Productivity Tip:
Start With Your Priorities, Not Other People’s
Many of us start the workday by opening email, Slack, or social media. The problem? Before we’ve decided what matters most, we’re already reacting to everyone else’s requests and priorities. 📩
In this week’s routine, shared by entrepreneur and CEO Dario Markovic, we find a simple alternative: start with your priorities first. For Dario, that’s reviewing business metrics. You might base it on whatever goals and projects you have at that moment.
One easy way to do this is with the daily section of Panda Planner. Before opening your inbox, spend a few minutes identifying your top priorities and what would make the day feel successful. Having them written down makes it easier to stay focused when distractions inevitably arise.

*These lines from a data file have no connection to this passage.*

(** The votes of one pixel (lines 47-61). *)
Lemma init_pixel_tally this image y dy R x m acc acc' :
  cols (accum this) = thetaMax ->
  tally R m 0 acc ->
  m + Z.of_nat (length (if is_edge image y x then [(x, y)] else [])) < 2 ^ 24 ->
  init_pixel this image y dy x acc = Some acc' ->
  tally R (m + Z.of_nat (length (if is_edge image y x then [(x, y)] else []))) 0 acc'.
Proof.
  intros Hcols Hacc Hm Hrun. unfold init_pixel in Hrun. unfold is_edge in *.
  destruct (load (data image) (ptr image y + x)) as [p|]; [|discriminate].
  cbn [mbind option_bind] in Hrun.
  destruct (p =? 0); cbn [negb length] in *.
  - injection Hrun as <-. now rewrite Z.add_0_r.
  - apply tally_next. revert Hrun.
    apply (for_each_range_inv (fun t a => tally R m t a)); [unfold thetaMax; lia| |exact Hacc].
    intros t u u' Ht Hu. apply (vote_tally this _ _ R m t u u' Hcols Ht); [lia|exact Hu].
Qed.

Lemma init_row_tally this image y R m acc acc' :
  cols (accum this) = thetaMax ->
  tally R m 0 acc ->
  m + Z.of_nat (length (row_edges image y)) < 2 ^ 24 ->
  init_row this image y acc = Some acc' ->
  tally R (m + Z.of_nat (length (row_edges image y))) 0 acc'.
Proof.
  intros Hcols Hacc Hm. unfold init_row, row_edges.
  apply (for_each_counted (fun m a => tally R m 0 a)
           (fun x => if is_edge image y x then [(x, y)] else []) (2 ^ 24 - 1));
    [|exact Hacc|unfold row_edges in Hm; lia].
  intros x t t' k _ Ht Hk. apply init_pixel_tally; [exact Hcols|exact Ht|lia].
Qed.

(** After [init] on an image with fewer than [2^24] edge pixels, every cell
    of the histogram holds a whole number of votes and every column holds
    as many votes as the image has edge pixels. *)
Lemma init_on_tally this size_src image this' :
  edge_count image < 2 ^ 24 ->
  init_on this size_src image = Some this' ->
  cols (accum this') = thetaMax /\
  tally (rows (accum this')) (edge_count image) 0 (data (accum this')).
Proof.
  intros HN Hrun. unfold init_on in Hrun.
  destruct (init_geometry this size_src image) as [g|] eqn:Hg; [|discriminate].
  cbn [mbind option_bind] in Hrun.
  destruct (for_each _ _ _) as [acc|] eqn:Hloop; [|discriminate].
  injection Hrun as <-. cbn [accum rows cols data].
  apply init_geometry_Some in Hg as (k & _ & _ & ->).
  cbn [accum rows cols data zeros] in *. split; [reflexivity|].
  unfold edge_count, edge_pixels in *.
  apply (for_each_counted (fun m a => tally (k * 2) m 0 a) (row_edges image) (2 ^ 24 - 1))
    with (n := 0) in Hloop.
  - now rewrite Z.add_0_l in Hloop.
  - intros y t t' m _ Ht Hm. apply init_row_tally; [reflexivity|exact Ht|lia].
  - apply tally_zeros.
  - lia.
Qed.

(** ** Thresholds against vote counts *)

(** An [int] from [2^24] on is rounded to a float with a positive exponent. *)
Lemma float_of_int_big z :
  2 ^ 24 <= z < 2 ^ 31 ->
  exists m e, float_of_int z = S754_finite false m e /\ 1 <= e.
Proof.
  intros Hz. destruct z as [|p|p]; [lia| |lia].
  pose proof (digits2_pos_bounds p) as [Hlo Hhi].
  remember (Zpos (digits2_pos p)) as D eqn:HD.
  assert (HD' : 24 < D <= 31).
  { assert (24 < D) by (apply pow2_lt_mono; lia).
    assert (D - 1 < 31) by (apply pow2_lt_mono; lia). lia. }
  destruct (binary_round_aux_big 24 128 ltac:(lia) false p 0)
    as (m' & e' & b & Hr & _ & _ & He' & _); [rewrite <- HD; lia..|].
  rewrite <- HD in He'.
  exists m', e'. split; [|lia].
  unfold float_of_int, binary_normalize, binary_round, shl_align, fexp, emin.
  rewrite <- HD.
  replace (Z.max (D + 0 - 24) (3 - 128 - 24) - 0) with (D - 24) by lia.
  destruct (D - 24) as [|k|k] eqn:Hk; [lia|exact Hr|lia].
Qed.

(** A threshold above the votes of a cell rejects it. *)
Lemma fle_above c thresh :
  0 <= c < 2 ^ 24 -> c < thresh < 2 ^ 31 ->
  fle (float_of_int thresh) (float_of_int c) = false.
Proof.
  intros Hc Ht. destruct (Z.lt_ge_cases thresh (2 ^ 24)) as [Hsmall|Hbig].
  - rewrite fle_float_of_int by lia. apply Z.leb_gt. lia.
  - destruct (float_of_int_big thresh) as (m & e & -> & He); [lia|].
    destruct (Z.eq_dec c 0) as [->|Hne]; [reflexivity|].
    destruct (float_of_int_canonical c) as (mc & d & Hd & _ & _ & ->); [lia|].
    unfold fle, SFleb, SFcompare.
    destruct (Z.compare_spec e (d - 24)); [lia|lia|reflexivity].
Qed.
(* ===== verification/_CoqProject ===== *)
-Q . S2P
Prelude.v
GoStrings.v
GoTime.v
GoDuration.v
Codec.v
Base64.v
Sha256.v
Json.v
Http.v
Storage.v
Sql.v
SQLite.v
StoreSpec.v
SQLiteRefines.v
Patterns.v
Replay.v
Crypto.v
Mailbox.v
MailboxSpec.v
Pairflow.v
JsonUtf8.v
Float64.v
JsonText.v
JsonTextSpec.v
JsonRead.v
JsonAny.v
PairflowKeys.v
PairflowSpec.v
Sweep.v
Sched.v
Concurrent.v
Inbox.v
Samples.v
StorageTheorems.v
MailboxTheorems.v
Reader.v
PairingTheorems.v
Session.v
RelayTheorems.v
Wire.v
Trim.v
Schema.v
Flag.v
CommandLine.v
Inspect.v
InspectTheorems.v
SchemaTheorems.v
CommandLineTheorems.v
Edge.v
Gateway.v
GatewayMain.v
Settings.v
Startup.v
GatewaySpec.v
Platform.v
GatewayTheorems.v
StartupTheorems.v
Middleware.v
MiddlewareTheorems.v
Recovery.v
Mux.v
MuxSpec.v
Ingress.v
Drain.v
Document.v
Discovery.v
DiscoverySpec.v
DiscoveryTheorems.v
Effects.v
Relay.v
Listeners.v
Routes.v
Landing.v
LandingTheorems.v
ListenerTheorems.v
Contract.v
Process.v
ProcessSpec.v
Shutdown.v
ProcessTheorems.v
(* ===== verification/GoStrings.v ===== *)
(** * Go strings

    Go's [string] and [[]byte] are byte sequences; both are modelled by
    [string] (a sequence of 8-bit [ascii]).  This file holds the functions of the
    [strings] and [bytes] packages the program calls, Go's string ordering (which
    is also SQLite's BINARY collation on TEXT), and their lemmas. *)

From S2P Require Import Prelude.

Local Open Scope string_scope.

(** Lengths are byte counts; they are compared with large limits, so they are
    binary integers. *)
Definition len (s : string) : Z := Z.of_nat (String.length s).

Definition code (c : ascii) : Z := Z.of_N (Ascii.N_of_ascii c).

Definition chr (z : Z) : ascii := Ascii.ascii_of_N (Z.to_N z).

Fixpoint drop_bytes (n : nat) (s : string) : string :=
  match n, s with
  | S n, String _ s => drop_bytes n s
  | _, _ => s
  end.

Fixpoint take_bytes (n : nat) (s : string) : string :=
  match n, s with
  | S n, String c s => String c (take_bytes n s)
  | _, _ => ""
  end.

(** ** package strings *)

Fixpoint HasPrefix (s p : string) : bool :=
  match p, s with
  | "", _ => true
  | String a p, String b s => Ascii.eqb a b && HasPrefix s p
  | String _ _, "" => false
  end.

Definition TrimPrefix (s p : string) : string :=
  if HasPrefix s p then drop_bytes (String.length p) s else s.

(** [strings.Split(s, sep)] for a separator of one byte. *)
Fixpoint Split (s : string) (sep : ascii) : list string :=
  match s with
  | "" => [""]
  | String c s =>
      if Ascii.eqb c sep then "" :: Split s sep
      else match Split s sep with
           | [] => [String c ""]
           | w :: ws => String c w :: ws
           end
  end.

Fixpoint Join (ws : list string) (sep : string) : string :=
  match ws with
  | [] => ""
  | [w] => w
  | w :: ws => w +:+ sep +:+ Join ws sep
  end.

Fixpoint Repeat (s : string) (n : nat) : string :=
  match n with
  | O => ""
  | S n => s +:+ Repeat s n
  end.

Fixpoint Contains (s sub : string) : bool :=
  HasPrefix s sub ||
  match s with
  | "" => false
  | String _ s => Contains s sub
  end.

(** [strings.IndexByte], as the text before and after the first occurrence. *)
Fixpoint CutByte (s : string) (c : ascii) : option (string * string) :=
  match s with
  | "" => None
  | String a s =>
      if Ascii.eqb a c then Some ("", s)
      else '(before, after) ← CutByte s c; Some (String a before, after)
  end.

(** [s < t] on Go strings, and [<] on SQLite TEXT values. *)
Definition str_ltb (s t : string) : bool := String.ltb s t.

(** Whether every byte of [s] satisfies [p]. *)
Fixpoint all_bytes (p : ascii → bool) (s : string) : bool :=
  match s with
  | "" => true
  | String c s => p c && all_bytes p s
  end.

Definition no_byte (c : ascii) (s : string) : bool := all_bytes (λ a, negb (Ascii.eqb a c)) s.

(** ** Lemmas *)

Create Rewrite HintDb strings.

Lemma app_assoc_s (a b c : string) : (a +:+ b) +:+ c = a +:+ b +:+ c.
Proof. induction a as [|x a IH]; [done|]. unfold String.append; fold String.append. by f_equal. Qed.

Lemma app_nil_r_s (a : string) : a +:+ "" = a.
Proof. induction a as [|x a IH]; [done|]. unfold String.append; fold String.append. by f_equal. Qed.

Lemma app_cons_s x (a b : string) : String x a +:+ b = String x (a +:+ b).
Proof. done. Qed.

Lemma app_nil_l_s (b : string) : "" +:+ b = b.
Proof. done. Qed.

#[export] Hint Rewrite app_assoc_s app_nil_r_s app_cons_s app_nil_l_s : strings.

Lemma length_app_s (a b : string) :
  String.length (a +:+ b) = (String.length a + String.length b)%nat.
Proof. induction a as [|x a IH]; [done|]. rewrite app_cons_s. simpl. by rewrite IH. Qed.

Lemma len_app (a b : string) : len (a +:+ b) = (len a + len b)%Z.
Proof. unfold len. rewrite length_app_s. lia. Qed.

Lemma app_inj_len (a a' b b' : string) :
  String.length a = String.length a' → a +:+ b = a' +:+ b' → a = a' ∧ b = b'.
Proof.
  revert a'. induction a as [|x a IH]; intros [|y a'] Hl H; [done..|].
  rewrite !app_cons_s in H. injection Hl as Hl. injection H as -> H.
  destruct (IH a' Hl H) as [-> ->]; auto.
Qed.

Lemma drop_bytes_app (a b : string) : drop_bytes (String.length a) (a +:+ b) = b.
Proof. induction a as [|x a IH]; [by destruct b|]. rewrite app_cons_s. done. Qed.

Lemma code_range (c : ascii) : (0 <= code c < 256)%Z.
Proof. unfold code. pose proof (Ascii.N_ascii_bounded c). lia. Qed.

Lemma chr_code (c : ascii) : chr (code c) = c.
Proof. unfold chr, code. rewrite N2Z.id. apply Ascii.ascii_N_embedding. Qed.

Lemma code_chr (z : Z) : (0 <= z < 256)%Z → code (chr z) = z.
Proof. intros. unfold chr, code. rewrite Ascii.N_ascii_embedding; lia. Qed.

Lemma chr_eq (z : Z) (c : ascii) : z = code c → chr z = c.
Proof. intros ->. apply chr_code. Qed.

Lemma code_inj (a b : ascii) : code a = code b → a = b.
Proof. intros H. by rewrite <- (chr_code a), H, chr_code. Qed.

Lemma HasPrefix_spec (s p : string) : HasPrefix s p = true ↔ ∃ r, s = p +:+ r.
Proof.
  revert s. induction p as [|a p IH]; intros s.
  - destruct s; simpl; naive_solver.
  - destruct s as [|b s]; simpl.
    + split; [done|]. intros [r Hr]. done.
    + rewrite andb_true_iff, Ascii.eqb_eq, IH. split.
      * intros [-> [r ->]]. by exists r.
      * intros [r Hr]. rewrite app_cons_s in Hr. simplify_eq. eauto.
Qed.

Lemma HasPrefix_app (p r : string) : HasPrefix (p +:+ r) p = true.
Proof. apply HasPrefix_spec. by exists r. Qed.

Lemma TrimPrefix_app (p r : string) : TrimPrefix (p +:+ r) p = r.
Proof. unfold TrimPrefix. by rewrite HasPrefix_app, drop_bytes_app. Qed.

Lemma Split_nonempty s sep : Split s sep ≠ [].
Proof. destruct s as [|c s]; simpl; [done|]. case_goal; done. Qed.

Lemma Split_no_sep s sep : no_byte sep s = true → Split s sep = [s].
Proof.
  unfold no_byte. induction s as [|c s IH]; simpl; [done|].
  intros [Hc Hs]%andb_true_iff. apply negb_true_iff in Hc. rewrite Hc.
  by rewrite IH.
Qed.

Lemma Split_app s sep t :
  no_byte sep s = true → Split (s +:+ String sep t) sep = s :: Split t sep.
Proof.
  unfold no_byte. induction s as [|c s IH]; intros H.
  - rewrite app_nil_l_s. simpl. by rewrite Ascii.eqb_refl.
  - apply andb_true_iff in H as [Hc Hs]. apply negb_true_iff in Hc.
    rewrite app_cons_s. simpl. by rewrite Hc, IH.
Qed.

(** Joining with a separator no part contains loses nothing. *)
Lemma Split_Join (ws : list string) (sep : ascii) :
  ws ≠ [] → Forall (λ w, no_byte sep w = true) ws →
  Split (Join ws (String sep "")) sep = ws.
Proof.
  intros Hne H. induction H as [|w ws Hw Hws IH]; [done|].
  destruct ws as [|w' ws]; simpl; [by apply Split_no_sep|].
  rewrite app_cons_s, app_nil_l_s, Split_app by done.
  f_equal. by apply IH.
Qed.

Lemma Join_Split (s : string) (sep : ascii) : Join (Split s sep) (String sep "") = s.
Proof.
  induction s as [|c s IH]; [done|]. simpl. pose proof (Split_nonempty s sep) as Hne.
  destruct (Split s sep) as [|w ws]; [done|]. destruct (Ascii.eqb_spec c sep) as [->|Hc].
  - change (String sep (Join (w :: ws) (String sep "")) = String sep s). by rewrite IH.
  - rewrite <- IH. by destruct ws.
Qed.

Lemma Split_app_any (a b : string) (sep : ascii) :
  Split (a +:+ String sep b) sep = (Split a sep ++ Split b sep)%list.
Proof.
  induction a as [|c a IH].
  - rewrite app_nil_l_s. simpl. by rewrite Ascii.eqb_refl.
  - rewrite app_cons_s. simpl. destruct (Ascii.eqb c sep); [by rewrite IH|].
    rewrite IH. pose proof (Split_nonempty a sep). by destruct (Split a sep).
Qed.

Lemma Join_inj (ws ws' : list string) (sep : ascii) :
  ws ≠ [] → ws' ≠ [] →
  Forall (λ w, no_byte sep w = true) ws → Forall (λ w, no_byte sep w = true) ws' →
  Join ws (String sep "") = Join ws' (String sep "") → ws = ws'.
Proof.
  intros Hne Hne' H H' E. rewrite <- (Split_Join ws sep), <- (Split_Join ws' sep) by done.
  by rewrite E.
Qed.

Lemma all_bytes_app p (a b : string) : all_bytes p (a +:+ b) = all_bytes p a && all_bytes p b.
Proof.
  induction a as [|x a IH]; [done|]. rewrite app_cons_s. simpl. by rewrite IH, andb_assoc.
Qed.

Lemma all_bytes_impl (p q : ascii → bool) s :
  (∀ c, p c = true → q c = true) → all_bytes p s = true → all_bytes q s = true.
Proof. intros Hpq. induction s; simpl; [done|]. intros []%andb_true_iff. rewrite andb_true_iff. auto. Qed.

(** ** The order of strings *)

Lemma str_ltb_leb (s t : string) : str_ltb s t = negb (String.leb t s).
Proof.
  unfold str_ltb, String.ltb, String.leb. rewrite (String.compare_antisym t s).
  by destruct (s ?= t)%string.
Qed.

Lemma str_ltb_irrefl s : str_ltb s s = false.
Proof. rewrite str_ltb_leb. by destruct (String.leb_total s s) as [-> | ->]. Qed.

Lemma str_ltb_le s t : str_ltb s t = true → String.le s t.
Proof.
  rewrite str_ltb_leb. intros H%negb_true_iff. unfold String.le.
  destruct (String.leb_total s t) as [->|E]; [done|congruence].
Qed.

Lemma str_ltb_false s t : str_ltb s t = false ↔ String.le t s.
Proof. rewrite str_ltb_leb, negb_false_iff. unfold String.le. by rewrite Is_true_true. Qed.

Lemma str_ltb_lt s t : str_ltb s t = true ↔ String.le s t ∧ s ≠ t.
Proof.
  split.
  - intros H. split; [by apply str_ltb_le|]. intros ->. by rewrite str_ltb_irrefl in H.
  - intros [Hle Hne]. destruct (str_ltb s t) eqn:E; [done|].
    apply str_ltb_false in E. exfalso. apply Hne. by apply (anti_symm String.le).
Qed.

Lemma str_ltb_trans s t u : str_ltb s t = true → str_ltb t u = true → str_ltb s u = true.
Proof.
  rewrite !str_ltb_lt. intros [H1 N1] [H2 N2]. split; [by etrans|].
  intros ->. apply N1. by apply (anti_symm String.le).
Qed.

Lemma str_ltb_nil s : str_ltb "" s = true ↔ s ≠ "".
Proof. destruct s; unfold str_ltb, String.ltb; simpl; naive_solver. Qed.

Lemma str_compare_cons a b s t :
  (String a s ?= String b t)%string =
  match (code a ?= code b)%Z with Eq => (s ?= t)%string | c => c end.
Proof.
  simpl. unfold Ascii.compare, code. rewrite N2Z.inj_compare. done.
Qed.

Lemma str_ltb_cons a b s t :
  str_ltb (String a s) (String b t) =
  if (code a =? code b)%Z then str_ltb s t else (code a <? code b)%Z.
Proof.
  unfold str_ltb, String.ltb. rewrite str_compare_cons.
  destruct (Z.compare_spec (code a) (code b)) as [E|E|E].
  - rewrite E, Z.eqb_refl. done.
  - destruct (code a =? code b)%Z eqn:?; bool_prop; [lia|]. symmetry. apply Z.ltb_lt. lia.
  - destruct (code a =? code b)%Z eqn:?; bool_prop; [lia|]. symmetry. apply Z.ltb_ge. lia.
Qed.

Lemma str_ltb_app_same p s t : str_ltb (p +:+ s) (p +:+ t) = str_ltb s t.
Proof.
  induction p as [|c p IH]; [done|]. by rewrite !app_cons_s, str_ltb_cons, Z.eqb_refl.
Qed.

#[export] Hint Resolve str_ltb_le str_ltb_trans HasPrefix_app : interchange.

Try it yourself this week: spend the first 10 minutes of your workday setting or reviewing your priorities before checking email or social media. Let us know how it goes for you!
Routine Breakdown
Dario Markovic, CEO & Partner at Eric Javits, Entrepreneur & Father
The Morning Routine Behind a $20M E-Commerce Business

“I joined Eric Javits, a 35-year-old New York luxury hat brand, in mid-2020 when COVID had pushed it to the brink of bankruptcy,” says Dario Markovic. “I set up the Shopify store from scratch and grew the e-commerce side from around $120K a year to over $20M in five years.
“The routine below is what holds the day together across product, retail expansion, and operations, and what protects family time before the work starts.”
The Routine:
- Wake up at 7:00 AM. “I used to push earlier wake-ups thinking it would make me more productive. It didn’t. Seven works because the rest of the day is intense enough; I don’t need to fake intensity at 5 AM to prove anything to anyone.”
- Family time and breakfast. “This is non-negotiable. The first hour of my day belongs to my family, not to the inbox. As an entrepreneur, it’s easy to convince yourself that every minute matters, but the minutes that matter most are the ones at home, before the world starts pulling at you.”
- Data check. “Once I’m at my desk, the first thing I open is the dashboards: sales from the previous day, conversion rate, ad spend, returns. I run an e-commerce business, so the numbers are the truth. Reading them first sets the tone for what actually needs my attention, instead of letting other people set it for me through email.”
- Slack. “After the data, I move to Slack. The team is global, so by the time I’m online there’s already context I need to catch up on. I batch this, read everything, respond to what’s blocking someone, defer the rest. Slack is a useful tool, but it’ll eat your whole day if you let it.”
- No social media in the morning. “I deliberately stay off Instagram, LinkedIn, all of it before lunch. Social media is designed to hijack your attention and reset your priorities to whatever’s trending. I’d rather start the day with my own data and my own decisions than someone else’s content.”
Why it works:
- Says Dario: “The structure protects two things that are easy to lose as a CEO: family time and decision quality. Family at the start, data before noise, and no social media until I’ve already done the real work. Most of what people call ‘productivity’ is just protecting yourself from distraction long enough to do the few things that actually matter.”
At its core, this routine is about protecting attention. Family comes before work, data comes before messages, and priorities come before distractions. That simple sequence means the day is driven by intention rather than reaction. What do you think of Dario’s routine?